Khan continued by saying that “it’s really important that people of my gender” — men, presumably — “understand that if you’re a woman or a girl your experiences of our city in any public space, whether it’s in the workplace, on the streets and public transport, is very different to if you’re a man or a boy, and it’s really important that people like me, in positions of power and influence, understand that, and takes steps to address them.”

Concerns about crime in London are nothing new, however, with Mayor Khan having been publicly heckled by a mother at an LBC-hosted event back in 2018, for example.

“You give me statistics Mr Khan, but for me as a parent, I’m telling you, we do not feel safe. We do not feel safe in London and we want you to do something about it!” she exclaimed, to cheers from the assembled crowd.

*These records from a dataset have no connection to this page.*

(** The first entry after a request has arrived is not newer than what the
    request acknowledges, or is the first one from before. *)
Lemma head_after_arrive w st an n y r out st' out' w' f :
  amo_inv (Amo w st an) → r < y → checkduplicate_and_update w n y r out = Ret (st', out', w') →
  head (entries w n) = Some f → (rt_xid f < r → (n, r) ∈ st) →
  ∃ f', head (entries w' n) = Some f' ∧ (rt_xid f' = rt_xid f ∨ rt_xid f' ≤ r).
Proof.
  intros (_ & _ & Hall) Hry Hck Hf Hr. specialize (Hall n) as Hn. cbn in Hn.
  destruct (checkduplicate_cases w n y r out (ci_sorted _ _ _ Hn)) as (st0 & o0 & l' & E & Hcase).
  rewrite Hck in E. injection E as <- <- ->. rewrite entries_insert, decide_True by done.
  set (l0 := entries w n) in *. pose proof (ci_sorted _ _ _ Hn) as Hs. destruct (trim_spec r l0 Hs) as [Hsuf Hin].
  assert (∃ f', head (trim r l0) = Some f' ∧ (rt_xid f' = rt_xid f ∨ rt_xid f' ≤ r)) as (f' & Hf' & Hle).
  { destruct (decide (rt_xid f < r)) as [Hlt|Hge].
    - assert (r ∈ rt_xid <$> trim r l0) as Hx.
      { apply Hin. split; [|done]. destruct (ci_started _ _ _ Hn) as [R HR]. apply HR. split; [by apply Hr|].
        assert (R ≤ rt_xid f); [|lia]. apply HR, list_elem_of_fmap. exists f. split; [done|].
        destruct l0; [done|]. injection Hf as ->. left. }
      apply list_elem_of_fmap in Hx as (e & -> & He). destruct (trim (rt_xid e) l0) as [|f' l] eqn:Et; [by apply elem_of_nil in He|].
      exists f'. split; [done|right]. apply (sorted_head_le e (f' :: l)); [|done|done]. by eapply sorted_suffix.
    - exists f. split; [|by left]. destruct l0 as [|e l]; [done|]. injection Hf as ->. cbn [trim].
      by rewrite (proj2 (Z.ltb_ge _ _)) by lia. }
  destruct st'.
  - destruct Hcase as (p & q & E & -> & Hp & Hq & Hh). specialize (Hh f' Hf'). destruct p as [|e p].
    + exfalso. cbn in E. rewrite E in Hf'. destruct q as [|e q]; [done|]. injection Hf' as ->.
      apply Forall_cons in Hq as [? _]. lia.
    + rewrite E in Hf'. injection Hf' as ->. by exists f'.
  - destruct Hcase as (-> & _). by exists f'.
  - destruct Hcase as (-> & _). by exists f'.
  - destruct Hcase as (-> & _). by exists f'.
Qed.

(** A quiet step of the client [n] that acknowledges only answered requests. *)
Lemma waits_quiet C A M D n c xs :
  waits C A M D →
  cl_acked c = xs ++ acked C n → (∀ y, y ∈ xs → 1 ≤ y → is_Some (amo_answered M !! (n, y))) →
  rc_xid (cl_rpcc c) = rc_xid (cl_rpcc (C n)) →
  (∀ x, is_Some (rc_calls (cl_rpcc (C n)) !! x) → x ∈ xs ∨ is_Some (rc_calls (cl_rpcc c) !! x)) →
  (rc_bind_done (cl_rpcc c) = true → 1 ∈ cl_acked c) →
  rc_srv_nonce (cl_rpcc c) = 0 ∨ rc_srv_nonce (cl_rpcc c) = nonce →
  (∀ x ca, rc_calls (cl_rpcc c) !! x = Some ca → ca_done ca = true →
    ca_intret ca ≠ rpc_const.cancel_failure ∧ ca_intret ca ≠ rpc_const.timeout_failure) →
  waits (<[n := c]> C) A M D.
Proof.
  intros [] Ha Hxs Hx Hcalls Hb Hsrv Hdone.
  assert (∀ m y, y ∈ acked C m → y ∈ acked (<[n := c]> C) m) as Hmono.
  { intros m y Hy. destruct (decide (m = n)) as [->|]; [rewrite fn_lookup_insert, Ha, elem_of_app; by right|].
    by rewrite fn_lookup_insert_ne. }
  split; try done.
  - intros m y Hy. destruct (decide (m = n)) as [->|]; [rewrite fn_lookup_insert, Ha, elem_of_app|rewrite fn_lookup_insert_ne by done; by apply wt_acked0].
    intros [?|?]; [by apply Hxs|by apply wt_acked0].
  - intros m f x Hf Hk Hna Hns. apply (wt_head0 m f x Hf Hk); [|done]. intros Hin. by apply Hna, Hmono.
  - intros m x. destruct (decide (m = n)) as [->|]; [|rewrite fn_lookup_insert_ne by done; apply wt_begun0].
    rewrite fn_lookup_insert, Hx, Ha, elem_of_app. intros Hr. destruct (wt_begun0 n x Hr) as [?|Hs]; [tauto|].
    destruct (Hcalls x Hs); tauto.
  - intros m. destruct (decide (m = n)) as [->|]; [|rewrite fn_lookup_insert_ne by done; apply wt_bind0].
    rewrite fn_lookup_insert, Hx. intros [Hbd|Hgt]; [by apply Hb|]. rewrite Ha, elem_of_app. right. by apply wt_bind0; right.
  - intros m. destruct (decide (m = n)) as [->|]; [by rewrite fn_lookup_insert|rewrite fn_lookup_insert_ne by done; apply wt_srv0].
  - intros m x ca. destruct (decide (m = n)) as [->|]; [rewrite fn_lookup_insert; apply Hdone|rewrite fn_lookup_insert_ne by done; apply wt_calls0].
  - intros d Hd. destruct (wt_returned0 d Hd) as [? ?]. by split; [apply Hmono|].
Qed.

Lemma waits_begin C A Q M D J o0 o L n proc req xid req' xid_rep c l :
  clients_ok C A Q → server_ok fill procs nonce C A M J o0 o L → waits C A M D → rc_xid (cl_rpcc (C n)) < 2 ^ 31 - 1 →
  (proc = rpc_const.bind → rc_calls (cl_rpcc (C n)) = ∅) →
  call1_begin (cl_rpcc (C n)) proc req = Ret (BeginOk xid req' xid_rep, c) →
  waits (<[n := Client c (acked C n) ((xid, xid_rep) :: cl_sent (C n))]> C)
    (<[(n, xid) := (ReqHeader (s32 xid) (s32 proc) n (rc_srv_nonce (cl_rpcc (C n))) xid_rep, l)]> A) M D.
Proof.
  intros Hc Hs Hw Hlt Hfirst Hb.
  destruct (call1_begin_acks _ _ _ _ _ _ _ (co_client _ _ _ Hc n) Hlt Hb) as (Ex & _ & _ & Ex' & Ecalls & Ec & Es & Ebd & _).
  assert (rc_bind_done (cl_rpcc (C n)) = true ∨ 1 < xid → 1 ∈ acked C n) as H1.
  { intros H. destruct (rc_bind_done (cl_rpcc (C n))) eqn:Ebn; [apply (wt_bind _ _ _ _ Hw); by left|].
    destruct H as [?|H]; [done|]. assert (proc = rpc_const.bind) as Ep.
    { unfold call1_begin in Hb. rewrite Ebn in Hb. destruct (Z.eqb_spec proc rpc_const.bind); [done|by cbn in Hb]. }
    destruct (wt_begun _ _ _ _ Hw n 1) as [?|[ca E]]; [lia|done|]. by rewrite (Hfirst Ep) in E. }
  destruct Hw. set (c' := Client c _ _).
  assert (∀ m, acked (<[n := c']> C) m = acked C m) as EA.
  { intros m. destruct (decide (m = n)) as [->|]; [by rewrite fn_lookup_insert|by rewrite fn_lookup_insert_ne]. }
  split; try setoid_rewrite EA; try done.
  - intros m f x Hf Hk Hna Hns. destruct (decide ((m, x) = (n, xid))) as [[= -> ->]|Hne].
    + assert (rt_xid f ∈ rt_xid <$> entries (amo_window M) n) as Hin.
      { apply list_elem_of_fmap. exists f. split; [done|]. destruct (entries _ _); [done|]. injection Hf as ->. left. }
      destruct (so_amo _ _ _ _ _ _ _ _ _ _ Hs) as (_ & _ & Hall).
      destruct (ci_started _ _ _ (Hall n)) as [R HR]. apply HR in Hin as [Hst _].
      destruct (so_started _ _ _ _ _ _ _ _ _ _ Hs _ Hst) as (h' & l' & E & _). apply (co_asked _ _ _ Hc) in E as [].
      destruct (cli_sent _ (co_client _ _ _ Hc n) _ _ ao_sent0). lia.
    + rewrite lookup_insert_ne in Hk by done. by apply (wt_head0 m f x).
  - intros m x. destruct (decide (m = n)) as [->|]; [|rewrite fn_lookup_insert_ne by done; apply wt_begun0].
    rewrite fn_lookup_insert. cbn. rewrite Ex', Ecalls. intros Hr. destruct (decide (x = xid)) as [->|]; [right; by rewrite lookup_insert_eq|].
    rewrite lookup_insert_ne by done. apply wt_begun0. lia.
  - intros m. destruct (decide (m = n)) as [->|]; [|rewrite fn_lookup_insert_ne by done; apply wt_bind0].
    rewrite fn_lookup_insert. cbn. rewrite Ebd, Ex'. intros [?|?]; apply H1; [by left|right; lia].
  - intros m. destruct (decide (m = n)) as [->|]; [rewrite fn_lookup_insert; cbn; rewrite Es|rewrite fn_lookup_insert_ne by done]; apply wt_srv0.
  - intros k h' l'. destruct (decide (k = (n, xid))) as [->|]; [rewrite lookup_insert_eq; intros [= <- <-]; apply (wt_srv0 n)|].
    rewrite lookup_insert_ne by done. apply wt_good0.
  - intros m x ca. destruct (decide (m = n)) as [->|]; [|rewrite fn_lookup_insert_ne by done; apply wt_calls0].
    rewrite fn_lookup_insert. cbn. rewrite Ecalls. destruct (decide (x = xid)) as [->|]; [rewrite lookup_insert_eq; by intros [= <-]|].
    rewrite lookup_insert_ne by done. apply wt_calls0.
Qed.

Some of the more gruesome crime trends in London in recent years have included the acid attack — Britain was hailed as a global capital for acid attacks, driven by incidents in Khan’s London. One shocking instance left a young woman celebrating her 21st birthday with life-changing injuries and put her male cousin in a coma.

The capital has also seen serious sexual crimes such as gang rape, including an attack by three men who held a machete to a 16-year-old schoolgirl’s throat in early 2020.

Indeed, Khan’s leadership of London has seen crime of diverse sorts soar. As Breitbart London reported on the third anniversary of Khan taking power in May 2019, knife crime was up across the city 52 per cent, robbery up 59 per cent, and gun crime up 30 per cent.

Murder was up then 24 per cent, and burglary was up 37 per cent. This was against a broad backdrop of crime falling nationally.”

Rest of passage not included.